Start of MATERIALS PROVIDED

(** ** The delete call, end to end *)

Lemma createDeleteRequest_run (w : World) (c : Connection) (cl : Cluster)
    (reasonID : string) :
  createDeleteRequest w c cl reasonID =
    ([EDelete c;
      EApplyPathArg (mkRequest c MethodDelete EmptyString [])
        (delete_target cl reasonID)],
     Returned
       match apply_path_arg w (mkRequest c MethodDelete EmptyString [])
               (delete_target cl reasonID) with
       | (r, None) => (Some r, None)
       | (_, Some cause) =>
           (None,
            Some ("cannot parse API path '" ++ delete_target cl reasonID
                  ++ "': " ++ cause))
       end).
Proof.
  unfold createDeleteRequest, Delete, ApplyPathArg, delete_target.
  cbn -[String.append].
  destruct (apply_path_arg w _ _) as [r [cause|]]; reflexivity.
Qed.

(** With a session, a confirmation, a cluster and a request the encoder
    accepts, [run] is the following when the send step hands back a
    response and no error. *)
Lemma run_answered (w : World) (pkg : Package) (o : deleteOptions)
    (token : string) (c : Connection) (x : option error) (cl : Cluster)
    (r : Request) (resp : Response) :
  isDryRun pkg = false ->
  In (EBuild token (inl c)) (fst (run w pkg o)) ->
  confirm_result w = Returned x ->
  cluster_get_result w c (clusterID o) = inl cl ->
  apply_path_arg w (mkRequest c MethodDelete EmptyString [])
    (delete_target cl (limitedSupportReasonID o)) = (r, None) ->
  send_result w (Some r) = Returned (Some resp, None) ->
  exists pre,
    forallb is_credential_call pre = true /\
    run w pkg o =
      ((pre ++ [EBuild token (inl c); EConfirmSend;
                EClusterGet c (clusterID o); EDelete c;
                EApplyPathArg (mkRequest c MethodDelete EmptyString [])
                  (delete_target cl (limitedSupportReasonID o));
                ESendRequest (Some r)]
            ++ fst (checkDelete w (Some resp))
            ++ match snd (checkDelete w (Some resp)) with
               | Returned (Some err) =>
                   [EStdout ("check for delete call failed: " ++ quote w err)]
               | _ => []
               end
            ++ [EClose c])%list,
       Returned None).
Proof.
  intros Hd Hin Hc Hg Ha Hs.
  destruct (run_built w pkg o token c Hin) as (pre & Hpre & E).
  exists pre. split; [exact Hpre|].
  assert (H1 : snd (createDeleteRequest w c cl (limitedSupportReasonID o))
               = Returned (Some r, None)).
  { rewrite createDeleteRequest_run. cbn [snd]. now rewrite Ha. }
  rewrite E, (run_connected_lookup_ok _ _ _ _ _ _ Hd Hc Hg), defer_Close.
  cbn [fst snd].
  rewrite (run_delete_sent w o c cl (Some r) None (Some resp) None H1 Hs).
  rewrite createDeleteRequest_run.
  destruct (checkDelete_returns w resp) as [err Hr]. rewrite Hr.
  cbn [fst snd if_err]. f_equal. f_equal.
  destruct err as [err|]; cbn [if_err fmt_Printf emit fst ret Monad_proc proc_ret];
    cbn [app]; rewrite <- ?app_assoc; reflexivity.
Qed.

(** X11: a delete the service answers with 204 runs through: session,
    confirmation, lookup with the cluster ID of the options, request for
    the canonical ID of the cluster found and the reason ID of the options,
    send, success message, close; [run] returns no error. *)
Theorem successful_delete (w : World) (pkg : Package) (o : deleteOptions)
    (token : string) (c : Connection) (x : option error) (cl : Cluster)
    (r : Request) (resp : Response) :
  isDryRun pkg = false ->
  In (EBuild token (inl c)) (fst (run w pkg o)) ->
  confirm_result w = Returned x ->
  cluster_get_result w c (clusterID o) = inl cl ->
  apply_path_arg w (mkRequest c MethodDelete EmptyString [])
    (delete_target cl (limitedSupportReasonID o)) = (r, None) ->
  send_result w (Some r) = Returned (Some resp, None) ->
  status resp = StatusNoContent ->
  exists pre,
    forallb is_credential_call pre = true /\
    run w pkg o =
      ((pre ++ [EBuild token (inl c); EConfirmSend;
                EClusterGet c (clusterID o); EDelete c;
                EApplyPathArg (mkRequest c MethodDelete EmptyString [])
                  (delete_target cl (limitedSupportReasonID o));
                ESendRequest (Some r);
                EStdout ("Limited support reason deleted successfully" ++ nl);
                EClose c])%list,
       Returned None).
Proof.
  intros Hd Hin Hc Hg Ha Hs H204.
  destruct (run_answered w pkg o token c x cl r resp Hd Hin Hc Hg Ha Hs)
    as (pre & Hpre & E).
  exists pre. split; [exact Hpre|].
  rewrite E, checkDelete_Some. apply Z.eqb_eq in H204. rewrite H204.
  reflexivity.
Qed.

End of MATERIALS PROVIDED
Start of MATERIALS PROVIDED

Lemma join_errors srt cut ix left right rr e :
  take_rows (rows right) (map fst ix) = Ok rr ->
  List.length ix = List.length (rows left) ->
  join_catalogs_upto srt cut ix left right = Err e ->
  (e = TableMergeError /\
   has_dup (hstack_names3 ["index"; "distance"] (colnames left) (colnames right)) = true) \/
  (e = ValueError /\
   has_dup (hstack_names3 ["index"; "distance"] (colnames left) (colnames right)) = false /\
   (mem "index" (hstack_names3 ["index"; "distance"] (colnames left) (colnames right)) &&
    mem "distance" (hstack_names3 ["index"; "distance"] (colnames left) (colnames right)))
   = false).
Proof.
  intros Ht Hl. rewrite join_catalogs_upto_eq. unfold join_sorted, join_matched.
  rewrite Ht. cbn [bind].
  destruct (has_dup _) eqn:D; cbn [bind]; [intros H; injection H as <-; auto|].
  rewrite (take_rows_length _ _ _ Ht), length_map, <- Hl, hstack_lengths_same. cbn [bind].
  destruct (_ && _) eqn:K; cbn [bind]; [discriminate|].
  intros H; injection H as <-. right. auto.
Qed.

End of MATERIALS PROVIDED

EXERCISE AIM
The answer is the lines above between the line holding "rewrite createDeleteRequest_run. cbn" and the line holding "(** X11: a delete", inclusive, each written out exactly, and no others.

TASK RESULT
  { rewrite createDeleteRequest_run. cbn [snd]. now rewrite Ha. }
  rewrite E, (run_connected_lookup_ok _ _ _ _ _ _ Hd Hc Hg), defer_Close.
  cbn [fst snd].
  rewrite (run_delete_sent w o c cl (Some r) None (Some resp) None H1 Hs).
  rewrite createDeleteRequest_run.
  destruct (checkDelete_returns w resp) as [err Hr]. rewrite Hr.
  cbn [fst snd if_err]. f_equal. f_equal.
  destruct err as [err|]; cbn [if_err fmt_Printf emit fst ret Monad_proc proc_ret];
    cbn [app]; rewrite <- ?app_assoc; reflexivity.
Qed.

(** X11: a delete the service answers with 204 runs through: session,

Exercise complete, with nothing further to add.